(** * fin_analysis: triple decoding, causal filtering, graph upsert and
      graph building

    A shallow embedding of the hand-written logic of [visualizer.py] and
    [clustering.py], with the properties the specification states about it.

    Conventions of the embedding:
    - a Python [str] is a [string]; a character is a code point below 256
      (the Latin-1 range), so [isspace] and [lower] are the restrictions of
      Python's to that range;
    - a Python [dict] whose order is irrelevant is a [gmap], a [set] whose
      order is irrelevant is a [gset];
    - code that may raise returns a [result]. *)

From Stdlib Require Import Ascii String.
From stdpp Require Import gmap strings list fin_maps.

Local Open Scope string_scope.
Local Open Scope list_scope.

#[local] Set Warnings "-clear-no-such-hyp".

(** ** Python string operations *)

Module PyStr.

(** [str.isspace] on one character: tab to carriage return, the four
    separators 0x1c-0x1f, the space, NEL (0x85) and the no-break space
    (0xa0). *)
Definition isspace (c : ascii) : bool :=
  let n := nat_of_ascii c in
  ((9 <=? n)%nat && (n <=? 13)%nat)
  || ((28 <=? n)%nat && (n <=? 32)%nat)
  || (n =? 133)%nat || (n =? 160)%nat.

Definition is_empty (s : string) : bool :=
  match s with EmptyString => true | String _ _ => false end.

Fixpoint lstrip (s : string) : string :=
  match s with
  | EmptyString => EmptyString
  | String c s' => if isspace c then lstrip s' else s
  end.

Fixpoint rstrip (s : string) : string :=
  match s with
  | EmptyString => EmptyString
  | String c s' =>
      let r := rstrip s' in
      if isspace c && is_empty r then EmptyString else String c r
  end.

(** [s.strip()] *)
Definition strip (s : string) : string := rstrip (lstrip s).

(** [s.split()]: maximal runs of non-space characters, in order.  [cur] is
    the run being read. *)
Fixpoint split_from (cur : string) (s : string) : list string :=
  match s with
  | EmptyString => if is_empty cur then [] else [cur]
  | String c s' =>
      if isspace c
      then (if is_empty cur then split_from EmptyString s'
            else cur :: split_from EmptyString s')
      else split_from (cur +:+ String c EmptyString) s'
  end.

Definition split (s : string) : list string := split_from EmptyString s.

(** [s.replace(old, new)] for a non-empty [old]: occurrences are found from
    the left and do not overlap.  [skip] counts the characters of a matched
    occurrence still to be dropped. *)
Fixpoint replace_from (old new : string) (skip : nat) (s : string) : string :=
  match s with
  | EmptyString => EmptyString
  | String c s' =>
      match skip with
      | S k => replace_from old new k s'
      | O =>
          if String.prefix old s
          then new +:+ replace_from old new (String.length old - 1) s'
          else String c (replace_from old new 0 s')
      end
  end.

Definition replace (old new : string) (s : string) : string :=
  replace_from old new 0 s.

(** [str.lower] on one character: A-Z and the Latin-1 capitals 0xc0-0xde
    (0xd7, the multiplication sign, apart) move up by 32. *)
Definition lower_char (c : ascii) : ascii :=
  let n := nat_of_ascii c in
  if ((65 <=? n)%nat && (n <=? 90)%nat)
     || ((192 <=? n)%nat && (n <=? 222)%nat && negb (n =? 215)%nat)
  then ascii_of_nat (n + 32) else c.

Fixpoint lower (s : string) : string :=
  match s with
  | EmptyString => EmptyString
  | String c s' => String (lower_char c) (lower s')
  end.

(** [k in s] *)
Fixpoint contains (k s : string) : bool :=
  String.prefix k s
  || match s with
     | EmptyString => false
     | String _ s' => contains k s'
     end.

(** [[s[i:i+n] for i in range(0, len(s), n)]]; [fuel] bounds the number of
    slices and [String.length s] is always enough. *)
Fixpoint slices_from (fuel n : nat) (s : string) : list string :=
  match fuel with
  | O => []
  | S fuel' =>
      if is_empty s then []
      else String.substring 0 n s
           :: slices_from fuel' n (String.substring n (String.length s - n) s)
  end.

Definition slices (n : nat) (s : string) : list string :=
  slices_from (String.length s) n s.

End PyStr.
Lemma rendition_uri_resolved_witness :
  ok Samples.variants /\ tree_shaped Samples.variants /\
  exists s' o3,
    addPropertiesToMain Samples.join_url (Samples.always false) "http://x" None
      Samples.variants = Some (tt, s') /\
    heap s' !! 3 = Some o3 /\
    uri o3 = Some "fr.m3u8" /\ resolvedUri o3 = Some "http://x/fr.m3u8".
Proof.
  split; [exact variants_ok|]. split; [exact variants_tree_shaped|].
  destruct (rendition_uri_resolved Samples.join_url (Samples.always false) "http://x"
              None Samples.variants (Visit 3 "AUDIO" "aud" "fr")
              (Samples.playlist_with_uri "fr.m3u8"))
    as (s' & Hrun & o3 & H3 & Hu & Hr).
  - exact groupID_safe_ids.
  - exact variants_ok.
  - exact variants_tree_shaped.
  - vm_compute. repeat constructor.
  - reflexivity.
  - reflexivity.
  - vm_compute in Hu, Hr. exists s', o3.
    split; [exact Hrun|]. split; [exact H3|]. split; [exact Hu | exact Hr].
Defined.

End MainProps.

(** * Further properties of [parseManifest] *)

Module ParseEffects.
Import Manifest ManifestProps.

(** ** More properties of [parseManifest] *)

Lemma Math_max_NaN_l x : Math_max NaN x = NaN.
Proof. done. Qed.
Lemma unescape_short x t :
  Ascii.eqb x "u" = false ->
  unescape (String Json.backslash (String x t)) =
  String (escaped_char x) (unescape t).
Proof.
  intros H. cbn [unescape].
  change (Ascii.eqb Json.backslash Json.backslash) with true.
  cbn iota. rewrite H. reflexivity.
Qed.

Lemma unescape_hex a b h1 h2 t :
  unescape (String Json.backslash
              (String "u" (String a (String b (String h1 (String h2 t)))))) =
  String (ascii_of_N (16 * hex_value h1 + hex_value h2)) (unescape t).
Proof. reflexivity. Qed.

Lemma sapp_cons a s t : String a s +:+ t = String a (s +:+ t).
Proof. reflexivity. Qed.

Lemma sapp_nil_l t : EmptyString +:+ t = t.
Proof. reflexivity. Qed.

Ltac escape_case :=
  match goal with
  | |- context [Json.escape_char ?c] =>
      let e := eval vm_compute in (Json.escape_char c) in
      change (Json.escape_char c) with e
  end.

Lemma unescape_escape_char c t :
  unescape (Json.escape_char c +:+ t) = String c (unescape t).
Proof.
  destruct c as [b0 b1 b2 b3 b4 b5 b6 b7].
  destruct b0, b1, b2, b3, b4, b5, b6, b7;
    escape_case; rewrite !sapp_cons, sapp_nil_l;
    first [ rewrite unescape_plain by reflexivity
          | rewrite unescape_hex
          | rewrite unescape_short by reflexivity ];
    apply (f_equal (fun a => String a (unescape t)));
    vm_compute; reflexivity.
Qed.
Lemma value_kinds_live :
  Forall (fun e : string * value_generator =>
            forall vtc n,
              (forall slot tier, live (vtc n slot tier)) ->
              live (e.2 vtc n)) value_kinds.
Proof. table_cases; intros vtc n Hv; unfold_generators; solve_live. Qed.

(** [trigger_sample] apart, a generator raises nothing of its own. *)
Lemma statement_kinds_fails :
  Forall (fun e : string * statement_generator =>
            e.1 <> "trigger_sample" ->
            forall E vtc stc n,
              (forall slot tier, fails_within E (vtc n slot tier)) ->
              (forall slot, fails_within E (stc n slot)) ->
              fails_within E (e.2 vtc stc n)) statement_kinds.
Proof.
  table_cases; intros Hk E vtc stc n Hv Hs; unfold_generators;
    try (destruct Hk; reflexivity); solve_fails.
Qed.

Lemma value_kinds_fails :
  Forall (fun e : string * value_generator =>
            forall E vtc n,
              (forall slot tier, fails_within E (vtc n slot tier)) ->
              fails_within E (e.2 vtc n)) value_kinds.
Proof. table_cases; intros E vtc n Hv; unfold_generators; solve_fails. Qed.

Lemma value_kinds_keep_context :
  Forall (fun e : string * value_generator =>
            forall vtc n,
              (forall slot tier, keeps_context (vtc n slot tier)) ->
              keeps_context (e.2 vtc n)) value_kinds.
Proof. table_cases; intros vtc n Hv; unfold_generators; solve_keeps. Qed.

Lemma statement_kinds_extend_macros :
  Forall (fun e : string * statement_generator =>
            forall vtc stc n,
              (forall slot tier, extends_macros (vtc n slot tier)) ->
              (forall slot, extends_macros (stc n slot)) ->
              extends_macros (e.2 vtc stc n)) statement_kinds.
Proof. table_cases; intros vtc stc n Hv Hs; unfold_generators; solve_extends. Qed.
(** * IBC 02-client exported types: Height ordering and the ClientType registry

    Shallow embedding of [x/ibc/02-client/exported]: the [Height] struct with
    its comparison helpers, and the [ClientType] byte tag with its string and
    JSON codecs.  Go's fixed-width integers are carried as [Z] with the
    wrap-around of every conversion and subtraction written out. *)

From Stdlib Require Import ZArith String List Bool Lia Ascii.
From Stdlib Require Import Strings.Byte.
From Stdlib Require Import Decimal DecimalString DecimalPos DecimalN.
Import ListNotations.

Local Open Scope string_scope.
Local Open Scope Z_scope.

(** ** Go machine integers *)

Module GoInt.

Definition two63 : Z := 9223372036854775808.
Definition two64 : Z := 18446744073709551616.

(** Values a [uint64] variable can hold. *)
Definition in_uint64 (z : Z) : Prop := 0 <= z < two64.

(** Values an [int64] variable can hold. *)
Definition in_int64 (z : Z) : Prop := - two63 <= z < two63.

(** Reduction of a mathematical integer to the [uint64] it is stored as. *)
Definition wrap_uint64 (z : Z) : Z := z mod two64.

(** Reduction of a mathematical integer to the [int64] it is stored as
    (two's complement). *)
Definition wrap_int64 (z : Z) : Z := (z + two63) mod two64 - two63.

(** The conversion [int64(u)] of a [uint64]: the bit pattern is kept. *)
Definition int64_of_uint64 (u : Z) : Z := wrap_int64 u.

(** [a - b] on [int64]: silent wrap-around. *)
Definition int64_sub (a b : Z) : Z := wrap_int64 (a - b).

(** [a - b] on [uint64]: silent wrap-around. *)
Definition uint64_sub (a b : Z) : Z := wrap_uint64 (a - b).

End GoInt.

Import GoInt.

(** ** Height *)

(** [type Height struct { EpochNumber uint64; EpochHeight uint64 }] *)
Record Height : Type := mkHeight {
  EpochNumber : Z;
  EpochHeight : Z
}.

(** Both fields are [uint64] values. *)
Definition wf_Height (h : Height) : Prop :=
  in_uint64 (EpochNumber h) /\ in_uint64 (EpochHeight h).

(** The zero value [Height{}]. *)
Definition Height_zero : Height := mkHeight 0 0.

Definition NewHeight (epochNumber epochHeight : Z) : Height :=
  {| EpochNumber := epochNumber; EpochHeight := epochHeight |}.

(** [func (h Height) Compare(other Height) int64] *)
Definition Compare (h other : Height) : Z :=
  let cmp :=
    if negb (EpochNumber h =? EpochNumber other)
    then int64_sub (int64_of_uint64 (EpochNumber h))
                   (int64_of_uint64 (EpochNumber other))
    else int64_sub (int64_of_uint64 (EpochHeight h))
                   (int64_of_uint64 (EpochHeight other)) in
  if cmp <? 0 then -1
  else if cmp >? 0 then 1
  else 0.

(** [func (h Height) LT(other Height) bool] *)
Definition LT (h other : Height) : bool := Compare h other =? -1.

(** [func (h Height) GT(other Height) bool] *)
Definition GT (h other : Height) : bool := Compare h other =? 1.

(** [func (h Height) EQ(other Height) bool] *)
Definition EQ (h other : Height) : bool := Compare h other =? 0.

(** [func (h Height) Decrement() (decremented Height, success bool)] *)
Definition Decrement (h : Height) : Height * bool :=
  if EpochHeight h <=? 1
  then (Height_zero, false)
  else (NewHeight (EpochNumber h) (uint64_sub (EpochHeight h) 1), true).

(** [func (h Height) Valid() bool] *)
Definition Valid (h : Height) : bool := negb (EpochHeight h =? 0).

(** [func (h Height) IsZero() bool] *)
Definition IsZero (h : Height) : bool :=
  (EpochNumber h =? 0) && (EpochHeight h =? 0).

(** The ordering the documentation of [Compare] describes: epoch numbers
    first, epoch heights on a tie, each compared as the unsigned numbers
    they are. *)
Definition lex_compare (a b : Height) : Z :=
  if EpochNumber a <? EpochNumber b then -1
  else if EpochNumber b <? EpochNumber a then 1
  else if EpochHeight a <? EpochHeight b then -1
  else if EpochHeight b <? EpochHeight a then 1
  else 0.

(** Heights whose four fields all fit the non-negative half of [int64]. *)
Definition below_two63 (h : Height) : Prop :=
  0 <= EpochNumber h < two63 /\ 0 <= EpochHeight h < two63.

(** ** ClientType *)

(** [type ClientType byte] *)
Definition ClientType : Type := Z.

(** Values a [byte] variable can hold. *)
Definition in_byte (z : Z) : Prop := 0 <= z < 256.

(** Available client types. *)
Definition SoloMachine : ClientType := 6.
Definition Tendermint : ClientType := 7.
Definition Localhost : ClientType := 9.

(** String representation of the client types. *)
Definition ClientTypeSoloMachine : string := "solomachine".
Definition ClientTypeTendermint : string := "tendermint".
Definition ClientTypeLocalHost : string := "localhost".

(** The client types the const block declares. *)
Definition registered_types : list ClientType :=
  [SoloMachine; Tendermint; Localhost].

(** The canonical strings the const block declares. *)
Definition registered_string (s : string) : bool :=
  String.eqb s ClientTypeSoloMachine
  || String.eqb s ClientTypeTendermint
  || String.eqb s ClientTypeLocalHost.

(** The canonical string the const block pairs with each declared type. *)
Definition canonical_string (ct : ClientType) : option string :=
  if ct =? SoloMachine then Some ClientTypeSoloMachine
  else if ct =? Tendermint then Some ClientTypeTendermint
  else if ct =? Localhost then Some ClientTypeLocalHost
  else None.

(** [func (ct ClientType) String() string] *)
Definition ClientType_String (ct : ClientType) : string :=
  if ct =? Tendermint then ClientTypeTendermint
  else if ct =? Localhost then ClientTypeLocalHost
  else EmptyString.

(** [func ClientTypeFromString(clientType string) ClientType] *)
Definition ClientTypeFromString (clientType : string) : ClientType :=
  if String.eqb clientType ClientTypeTendermint then Tendermint
  else if String.eqb clientType ClientTypeLocalHost then Localhost
  else 0.

(** Go [error] values these functions return; [None] stands for [nil]. *)
Inductive error : Type :=
| JsonError (msg : string)
| ErrInvalidType (msg : string).

(** The two entry points of [encoding/json] the codecs call, at type
    [string].  [json_Unmarshal data s] receives the current content [s] of
    the target variable and returns its content afterwards. *)
Class JsonString : Type := {
  json_Marshal : string -> list byte * option error;
  json_Unmarshal : list byte -> string -> string * option error
}.

Section ClientTypeJSON.

Context {J : JsonString}.

(** [func (ct ClientType) MarshalJSON() ([]byte, error)] *)
Definition MarshalJSON (ct : ClientType) : list byte * option error :=
  json_Marshal (ClientType_String ct).

(** [func (ct *ClientType) UnmarshalJSON(data []byte) error]: the receiver
    cell is passed in and returned next to the error. *)
Definition UnmarshalJSON (ct : ClientType) (data : list byte)
  : ClientType * option error :=
  let s := EmptyString in
  let '(s, err) := json_Unmarshal data s in
  match err with
  | Some e => (ct, Some e)
  | None =>
      let clientType := ClientTypeFromString s in
      if clientType =? 0
      then (ct, Some (ErrInvalidType
                        ("invalid client type '" ++ s ++ "'")%string))
      else (clientType, None)
  end.

(** [data] is JSON that [encoding/json] decodes, without error, to [s]. *)
Definition decodes_to (data : list byte) (s : string) : Prop :=
  json_Unmarshal data EmptyString = (s, None).

End ClientTypeJSON.

(** A small instance of [JsonString] for running the codecs on concrete
    inputs: strings are written between double quotes without escapes, and
    [null] leaves the target untouched. *)
Module PlainJson.

Definition quote : byte := x22.
Definition backslash : byte := x5c.

Fixpoint body (bs : list byte) : option (list byte) :=
  match bs with
  | [] => None
  | b :: rest =>
      if Byte.eqb b quote
      then match rest with [] => Some [] | _ :: _ => None end
      else if Byte.eqb b backslash then None
      else option_map (cons b) (body rest)
  end.

Definition is_null (bs : list byte) : bool :=
  String.eqb (string_of_list_byte bs) "null".

Definition unmarshal (data : list byte) (s : string)
  : string * option error :=
  match data with
  | b :: rest =>
      if Byte.eqb b quote
      then match body rest with
           | Some bs => (string_of_list_byte bs, None)
           | None => (s, Some (JsonError "unexpected end of JSON input"))
           end
      else if is_null data then (s, None)
      else (s, Some (JsonError "cannot unmarshal into Go value of type string"))
  | [] => (s, Some (JsonError "unexpected end of JSON input"))
  end.

Definition marshal (s : string) : list byte * option error :=
  (quote :: list_byte_of_string s ++ [quote], None).

Definition codec : JsonString :=
  {| json_Marshal := marshal; json_Unmarshal := unmarshal |}.

(** The JSON text of a string literal. *)
Definition literal (s : string) : list byte := fst (marshal s).

End PlainJson.

(** ** The client life cycle behind the [ClientState] interface *)

Module ClientCore.

(** Modelled from the spec: the error taxonomy of the client core.  The
    source declares the [ClientState] interface only; none of the types
    that implement it is among the source files. *)
Inductive ClientError : Type :=
  | ClientFrozen
  | InvalidHeader
  | InvalidMisbehaviour
  | ConsensusStateNotFound
  | ProofSpecMismatch
  | ProofVerificationFailed.

(** Modelled from the spec: an operation yields its value or one typed
    failure. *)
Inductive result (A : Type) : Type :=
  | Ok (a : A)
  | Err (e : ClientError).
Arguments Ok {A} a.
Arguments Err {A} e.

(** Modelled from the spec: a consensus snapshot (commitment root,
    timestamp, client type) recorded at one height. *)
Record ConsensusState : Type := {
    cons_client_type : ClientType;
    cons_height : Height;
    cons_root : list byte;
    cons_timestamp : Z
  }.
(** * The address arbiter of the HLE kernel (k_address_arbiter.cpp)

    A shallow embedding of [KAddressArbiter] and of the three user-memory
    helpers of its anonymous namespace.  Every operation of the arbiter
    runs with the global scheduler lock held, so one call (or one locked
    block of a call) is one atomic transition on the kernel state; what
    other cores do to user memory between an exclusive load and the
    exclusive store that follows it is part of the state, as a schedule
    of foreign stores. *)

From Stdlib Require Import ZArith Lia Bool ZifyBool.
From stdpp Require Import gmap list sorting.
From Equations Require Import Equations.

Local Open Scope Z_scope.

(** ** Machine integers *)

Module Int.

(** [s32] and [u32] values are integers of [Z]; the casts of the
    source are written out. *)
Definition modulus : Z := 2 ^ 32.
Definition half_modulus : Z := 2 ^ 31.
Definition min_s32 : Z := - half_modulus.
Definition max_s32 : Z := half_modulus - 1.

(** [static_cast<u32>(z)] *)
Definition to_u32 (z : Z) : Z := z mod modulus.

(** [static_cast<s32>(z)], also the result of [s32] arithmetic on a
    two's-complement target. *)
Definition to_s32 (z : Z) : Z := (z + half_modulus) mod modulus - half_modulus.

Definition is_s32 (z : Z) : Prop := min_s32 <= z <= max_s32.

(** [a + b] and [a - b] on [s32] operands. *)
Definition add (a b : Z) : Z := to_s32 (a + b).
Definition sub (a b : Z) : Z := to_s32 (a - b).

End Int.

Abbreviation VAddr := Z (only parsing).
Abbreviation s32 := Z (only parsing).
Abbreviation u32 := Z (only parsing).
Abbreviation s64 := Z (only parsing).

(** ** User memory and the exclusive monitor *)

(** A store performed by another core. *)
Record Store := { store_addr : VAddr; store_value : u32 }.

(** Modelled from the spec: [Core::Memory] and [Core::ExclusiveMonitor]
    are declared outside this file.  [memory] is guest memory in 32-bit
    cells (an unmapped cell reads 0); [exclusive] is the reservation of
    the current core; [others] lists, for each coming window between an
    exclusive load and the next exclusive store or clear, the stores the
    other cores commit in that window. *)
Record System := {
  memory : gmap Z Z;
  exclusive : option Z;
  others : list (list Store);
}.

Module Monitor.

(** Modelled from the spec: [system.Memory().Read32(address)], one
    plain 32-bit load. *)
Definition Read32 (system : System) (address : VAddr) : u32 :=
  default 0 (memory system !! address).
(* ===== verification/Text.v ===== *)
(** The string functions of the standard library that the exporters, the
    discovery records, the command line and the bindings use: decimal integers
    printed and parsed, [split_once], [split_whitespace], [join], ASCII case,
    trimming of single characters, and the check that bytes are UTF-8. *)

From S2P Require Import Prelude.

Local Open Scope Z_scope.

(** * Characters

    A character is a byte here; all the classes below are of ASCII characters,
    whose bytes occur in UTF-8 only as themselves. *)
Abbreviation char := Ascii.ascii.
Definition code (c : char) : Z := Z.of_nat (Ascii.nat_of_ascii c).
Definition char_of_Z (z : Z) : char := Ascii.ascii_of_nat (Z.to_nat z).

(** [char::is_ascii_digit], [is_ascii_uppercase] and so on. *)
Definition between (lo hi : Z) (c : char) : bool := (lo <=? code c) && (code c <=? hi).
Definition is_digit : char → bool := between 48 57.
Definition is_upper : char → bool := between 65 90.
Definition is_lower : char → bool := between 97 122.
Definition is_alphanumeric (c : char) : bool := is_digit c || is_upper c || is_lower c.

(** [char::to_ascii_lowercase]. *)
Definition lower_char (c : char) : char := if is_upper c then char_of_Z (code c + 32) else c.

Fixpoint string_map (f : char → char) (s : string) : string :=
  match s with EmptyString => EmptyString | String c s => String (f c) (string_map f s) end.
Fixpoint string_forall (p : char → bool) (s : string) : bool :=
  match s with EmptyString => true | String c s => p c && string_forall p s end.

Definition backquote : string := String (char_of_Z 96) "".

(** [str::to_ascii_lowercase] and [str::eq_ignore_ascii_case]. *)
Definition to_ascii_lowercase (s : string) : string := string_map lower_char s.
Definition eq_ignore_ascii_case (s t : string) : bool :=
  bool_decide (to_ascii_lowercase s = to_ascii_lowercase t).

(** * Cutting and joining *)

(** [[String]::join]. *)
Fixpoint join (sep : string) (l : list string) : string :=
  match l with
  | [] => ""
  | [x] => x
  | x :: l => x +:+ sep +:+ join sep l
  end.

(** [str::split_once] at a character. *)
Fixpoint split_once (c : char) (s : string) : option (string * string) :=
  match s with
  | EmptyString => None
  | String d s =>
      if decide (c = d) then Some ("", s)
      else match split_once c s with
           | Some (a, b) => Some (String d a, b)
           | None => None
           end
  end.

(** [s.split(c).next().unwrap_or_default()]. *)
Definition before (c : char) (s : string) : string :=
  match split_once c s with Some (a, _) => a | None => s end.

(** [str::split] at a character. *)
Fixpoint split_at (c : char) (s : string) : list string :=
  match s with
  | EmptyString => [""]
  | String d s =>
      if decide (c = d) then "" :: split_at c s
      else match split_at c s with
           | [] => [String d ""]
           | w :: ws => String d w :: ws
           end
  end.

━━━━

◆ Required work
Read each line of the data and count the ones that include "substring", answering with the number alone.

◆ Response to the exercise
2